For every record here, output an exact copy.

Stored items:
== Segment start ==
(** The translation of error numbers loses nothing: on a host whose constants for the
    errors are different, every error the game knows is translated to the host and back to
    itself, and every such error of the host comes back from the game's number. *)
Theorem errno_translated_back (linux : bool) (H : Z -> Z) (n : Z) (Hn : n ∈ errnos linux)
    (Hinj : forall a b, a ∈ errnos linux -> b ∈ errnos linux -> H a = H b -> a = b) :
  translate_errno_from_host linux H (translate_errno_to_host linux H n) = n /\
  translate_errno_to_host linux H (translate_errno_from_host linux H (H n)) = H n.
Proof.
  assert (E : translate_errno_from_host linux H (H n) = n).
  { unfold translate_errno_from_host. destruct (list_find_first (fun a => H a = H n) (errnos linux) n) as [i ->]; [done|done|by intros y Hy ?; apply Hinj|done]. }
  unfold translate_errno_to_host at 1. rewrite decide_True by done. rewrite E. split; [done|]. unfold translate_errno_to_host. by rewrite decide_True.
Qed.
(** On Linux the numbers are the same. *)
Lemma errno_linux_identity (e : Z) : translate_errno_from_host true id e = e /\ translate_errno_to_host true id e = e.
Proof.
  split; [|unfold translate_errno_to_host; by case_decide]. unfold translate_errno_from_host. destruct (list_find _ _) as [[i n]|] eqn:E; [|done].
  by apply list_find_Some in E as (_ & <- & _).
Qed.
== Segment end ==
**Completed exercise:**
(** The translation of error numbers loses nothing: on a host whose constants for the
    errors are different, every error the game knows is translated to the host and back to
    itself, and every such error of the host comes back from the game's number. *)
Theorem errno_translated_back (linux : bool) (H : Z -> Z) (n : Z) (Hn : n ∈ errnos linux)
    (Hinj : forall a b, a ∈ errnos linux -> b ∈ errnos linux -> H a = H b -> a = b) :
  translate_errno_from_host linux H (translate_errno_to_host linux H n) = n /\
  translate_errno_to_host linux H (translate_errno_from_host linux H (H n)) = H n.
Proof.
  assert (E : translate_errno_from_host linux H (H n) = n).
  { unfold translate_errno_from_host. destruct (list_find_first (fun a => H a = H n) (errnos linux) n) as [i ->]; [done|done|by intros y Hy ?; apply Hinj|done]. }
  unfold translate_errno_to_host at 1. rewrite decide_True by done. rewrite E. split; [done|]. unfold translate_errno_to_host. by rewrite decide_True.
Qed.
(** On Linux the numbers are the same. *)
Lemma errno_linux_identity (e : Z) : translate_errno_from_host true id e = e /\ translate_errno_to_host true id e = e.
Proof.
  split; [|unfold translate_errno_to_host; by case_decide]. unfold translate_errno_from_host. destruct (list_find _ _) as [[i n]|] eqn:E; [|done].
  by apply list_find_Some in E as (_ & <- & _).
Qed.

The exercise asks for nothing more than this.